Friendship is a very important value – and challenge -- within Torah. See, for example, Avot 1:6,7; 2:13,14. The reality is that we do not live alone but, in fact, are social beings. We are meant to relate to others – and herein lies the value and the challenge. As social beings, we inherently affect and are affected by others – and this is part of the Divine plan in that our goal is not solely our personal development but the triumph of everyone’s development within a proper communal model. We thus must consider our relationships very carefully with a recognition that we have a responsibility for ourselves and others. We, thus, must ensure that our friendships affect us positively and not negatively while we also accept the obligation, to the best of our abilities, to affect others positively and not negatively.
When we reflect upon friendship, we, of course, must still consider our emotional feelings for each other. Friendship, in many ways, is clearly an alogical activity – who can truly say why we love or like another? The Torah perspective on friendship and relationships is not intended to change our human connections into solely a pragmatic activity whereby our only consideration is how we may benefit and receive benefit from another, albeit even of a spiritual nature. The reality is that we have connections with others and our emotions and familial connections inform us of the nature of these connections. This is part of the Divine plan. The further call, though, is to build upon these connections in the furtherance of the Divine plan – and so our emotions must translate into responsibilities.
Thus, in your particular case, you find yourself bonded in friendship to another with an immoral standard. The question is: how are you to respond in such a situation? The fact that you have a connection with this person means that this is a situation to which you must respond. You cannot simply walk away or ignore the responsibilities that go with the reality of this friendship. We have a responsibility to assist another in their moral challenges (Vayikra 19:17.18) and this is doubly so when we have a further, special bond with them. The issue is not simply whether you can be friends with this woman but how you should conduct this friendship. This is broader than the sole issue that you mention. It may be that you may not be able to change her conduct – but do not think solely in the short run. Maybe your friendship with her will eventually affect her positively in this regard over time. Maybe, still, it will never affect her in this particular way but your friendship will be positive for her in other ways and that also is important. You being a positive influence in your friend’s life has value.

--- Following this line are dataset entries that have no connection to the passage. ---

(** * LazyMinter: signed NFT vouchers (lazy-minting/lib/LazyMinter.js)

    A shallow embedding of the [LazyMinter] class.  The class holds a
    contract address, an injected ethers signer, the EIP-712 type table and
    a lazily filled signing domain.  The two collaborators it calls, the
    signer ([getChainId], [signMessage]) and [TypedDataUtils.encodeDigest]
    of the ethers-eip712 package, live outside the repository: they are
    parameters of the development.  Every call made to them is recorded,
    with its argument and its outcome, in a call log, so that statements
    about what was asked of them, and in which order, can be made. *)

From Stdlib Require Import Strings.String Strings.Ascii Strings.Byte.
From Stdlib Require Import DecimalString ZArith QArith List Bool Lia.
Import ListNotations.
Local Open Scope string_scope.
Local Open Scope list_scope.

(** ** Data *)

Definition bytes := list byte.

(** [ethers.BigNumber | number]: a JavaScript number may be negative or
    fractional, so it is a rational here; a BigNumber is an integer. *)
Inductive numeric : Type :=
| Number (q : Q)
| BigNumber (z : Z).

(** One entry [{name: ..., type: ...}] of a type description. *)
Record TypedDataField : Type := mkField {
  field_name : string;
  field_type : string
}.

(** The object literal assigned to [this.types]: keys in insertion order. *)
Definition TypeSchema := list (string * list TypedDataField).

Record SigningDomain : Type := mkDomain {
  name : string;
  version : string;
  verifyingContract : string;
  chainId : Z
}.

Record NFTVoucher : Type := mkVoucher {
  tokenId : numeric;
  uri : string;
  minPrice : numeric
}.

(** The envelope built by [_formatVoucher] and handed to [encodeDigest]. *)
Module EIP712.
Record TypedData : Type := mk {
  domain : SigningDomain;
  types : TypeSchema;
  primaryType : string;
  message : NFTVoucher
}.
End EIP712.

Record CreateVoucherResult : Type := mkResult {
  voucher : NFTVoucher;
  signature : bytes;
  digest : bytes
}.
(** A controller whose handle has been closed behind its back. *)
Lemma force_loop_polls_closed_device_witness :
  let c := mkController 1 true (mkSim false O 255 1 0 (0, 0) []) true None
             EmptyString in
  ArducamColorForceController._capture_loop sim 3 c
  = mkOutcome (Ok OutOfFuel) c
      [EvIsOpened false; EvSleep 1; EvIsOpened false; EvSleep 1;
       EvIsOpened false; EvSleep 1].
Proof.
  apply (force_loop_polls_closed_device sim 3
           (mkController 1 true (mkSim false O 255 1 0 (0, 0) []) true None
              EmptyString)).
  - reflexivity.
  - reflexivity.
  - reflexivity.
Defined.

(** The second pair is the first to see colour: a gray frame, then a
    red one, both 16 x 16. *)
Lemma force_connect_enables_autofocus_witness :
  let script := [ReadFrame (filled 16 16 (mkPixel 128 128 128));
                 ReadFrame (filled 16 16 (mkPixel 0 0 200))] in
  let o := ArducamColorForceController.connect sim (sim_fresh 0 script) in
  result o = Ok true
  /\ no_focus_write (events o)
  /\ (1 <= opens (events o) <= 4)%nat
  /\ successful_opens (events o) = S (releases (events o))
  /\ exists pre, writes (events o) = pre ++ [(CAP_PROP_AUTOFOCUS, 1)].
Proof.
  split; [vm_compute; reflexivity |].
  apply (force_connect_enables_autofocus sim true
           (sim_fresh 0 [ReadFrame (filled 16 16 (mkPixel 128 128 128));
                         ReadFrame (filled 16 16 (mkPixel 0 0 200))])).
  vm_compute; reflexivity.
Defined.

(** A 2 x 2 frame makes [_check_color] raise. *)
Lemma force_connect_exception_keeps_handle_witness :
  let o := ArducamColorForceController.connect sim
             (sim_fresh 0 [ReadFrame red_frame]) in
  result o = Raised
  /\ successful_opens (events o) = S (releases (events o)).
Proof.
  split; [vm_compute; reflexivity |].
  apply (force_connect_exception_keeps_handle sim
           (sim_fresh 0 [ReadFrame red_frame])).
  vm_compute; reflexivity.
Defined.

(** Green above red by 250: the difference [r - g] is computed as 6,
    the other two as 0 and 250. *)
Lemma pixel_test_exact_witness :
  let p := mkPixel 0 250 0 in
  any_diff_gt 10 p = true
  <-> difference_counts 10 (px_r p) (px_g p)
      \/ difference_counts 10 (px_r p) (px_b p)
      \/ difference_counts 10 (px_g p) (px_b p).
Proof.
  apply (pixel_test_exact 10 (mkPixel 0 250 0)).
  - unfold u8_pixel, u8; simpl; lia.
  - lia.
Defined.

Lemma sample_points_inside_frame_witness :
  snd (NativeColorClassifier._has_true_color_reads red_frame)
  = NativeColorClassifier.sample_points 2 2
  /\ sampled 2 2 (TrueColorTest.sample_points 2 2)
     = TrueColorTest.sample_points 2 2.
Proof.
  apply (sample_points_inside_frame red_frame).
  - reflexivity.
  - vm_compute; discriminate.
  - vm_compute; discriminate.
Defined.

Lemma tolerance_of_disguised_grayscale_witness :
  TrueColorClassifier.connect_verdict (solid 100 104 102)
  = GrayscaleDisguisedAsColor
  /\ TrueColorClassifier.connect_verdict (solid 100 105 100) = TrueColor.
Proof.
  split.
  - apply (tolerance_of_disguised_grayscale (solid 100 104 102)).
    + reflexivity.
    + simpl; discriminate.
    + simpl; repeat constructor; simpl; lia.
  - apply (tolerance_of_disguised_grayscale (solid 100 105 100)).
    + reflexivity.
    + simpl; discriminate.
    + simpl; repeat constructor; simpl; lia.
Defined.

(** Saturated blue, 4 rows of 6. *)
Lemma solid_frame_judged_by_its_pixel_witness :
  let p := mkPixel 255 0 0 in
  NativeColorClassifier._has_true_color (filled 4 6 p)
  = NativeColorClassifier.pixel_has_color p
  /\ TrueColorTest.frame_is_true_color (filled 4 6 p)
     = TrueColorTest.is_color_point p.
Proof.
  apply (solid_frame_judged_by_its_pixel 4 6 (mkPixel 255 0 0)); lia.
Defined.

Lemma solid_frame_check_color_witness :
  ArducamColorForce._check_color (filled 8 16 (mkPixel 0 0 200))
  = Some (ArducamColorForce.pixel_has_color (mkPixel 0 0 200)).
Proof.
  apply (solid_frame_check_color 8 16 (mkPixel 0 0 200)); lia.
Defined.

(** 7 rows are too few, 8 rows and 8 columns are enough. *)
Lemma check_color_raises_on_small_frames_witness :
  ArducamColorForce._check_color (filled 7 16 (mkPixel 0 0 200)) = None
  /\ sampled 8 8 (ArducamColorForce.grid 8 8) = ArducamColorForce.grid 8 8.
Proof.
  split.
  - apply (check_color_raises_on_small_frames
             (filled 7 16 (mkPixel 0 0 200))).
    + reflexivity.
    + vm_compute; discriminate.
    + vm_compute; discriminate.
    + left. vm_compute; reflexivity.
  - apply (check_color_raises_on_small_frames
             (filled 8 8 (mkPixel 0 0 200))).
    + reflexivity.
    + vm_compute; discriminate.
    + vm_compute; discriminate.
    + vm_compute; discriminate.
    + vm_compute; discriminate.
Defined.

(** 21 red frames and 9 gray ones: the format passes at 21 of 30. *)
Lemma format_passes_at_seventy_percent_witness :
  let script := repeat (ReadFrame red_frame) 21
                ++ repeat (ReadFrame gray_frame) 9 in
  let o := TrueColorTestRun.test_format sim 5 [] (sim_fresh 0 script) in
  result o = Ok (true, [])
  /\ Spec.successfully_read (reads (events o)) = 30
  /\ true_color_frames (reads (events o)) = 21
  /\ releases (events o) = successful_opens (events o).
Proof.
  split; [vm_compute; reflexivity |].
  split; [vm_compute; reflexivity |].
  split; [vm_compute; reflexivity |].
  apply (format_passes_at_seventy_percent sim 5 []
           (sim_fresh 0 (repeat (ReadFrame red_frame) 21
                         ++ repeat (ReadFrame gray_frame) 9))
           (true, [])).
  vm_compute; reflexivity.
Defined.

There is, however, a limitation on this. You have to also be aware of the possibility of being a negative influence through your acquiescence of her behaviour. It may be that you cannot change her actions and it may be that you are a positive influence upon your friend in other ways but you must also be concerned that maintaining your friendship could give the impression that you are in agreement with her behaviour. There is also the possibility that others may interpret your friendship as a tacit approval of her behaviour. Giving a wrong impression is a negative value in its own right and it also has to be a consideration. It is always important that you are clear about your moral standards.
This leads into the other side of the issue – the effect of this relationship upon you. You also have a responsibility to yourself to maintain friendships with people who have a positive influence on your life. While you may think that you are not being affected by this woman’s negative behaviour, the reality is that one could be negatively affected by another’s actions in the most subtle of ways. Even simply tolerating the negative behaviour of others can have negative effects upon a person. There are many further ways that sharing a friendship with a person of poor moral stature can have negative effects on a person. Maintaining a friendship cannot override your duty to your own personal integrity and ethical standards and development.
So the answer to your question in terms of how Judaism would respond to such an issue is actually a most complex one. Every case is actually different based upon the actual personalities involved and the nature of the friendship and relationship. You are responsible for yourself and for others although the responsibility to self has priority in terms of personal, ethical development. You should not walk away unless you must but it is also important that, even if you maintain, the relationship, you never give the impression that you accept her negative behaviour. That may actually be a strain on the relationship but there is a greater good than the friendship and, although we value friendship, we are further committed to the greater Divine good.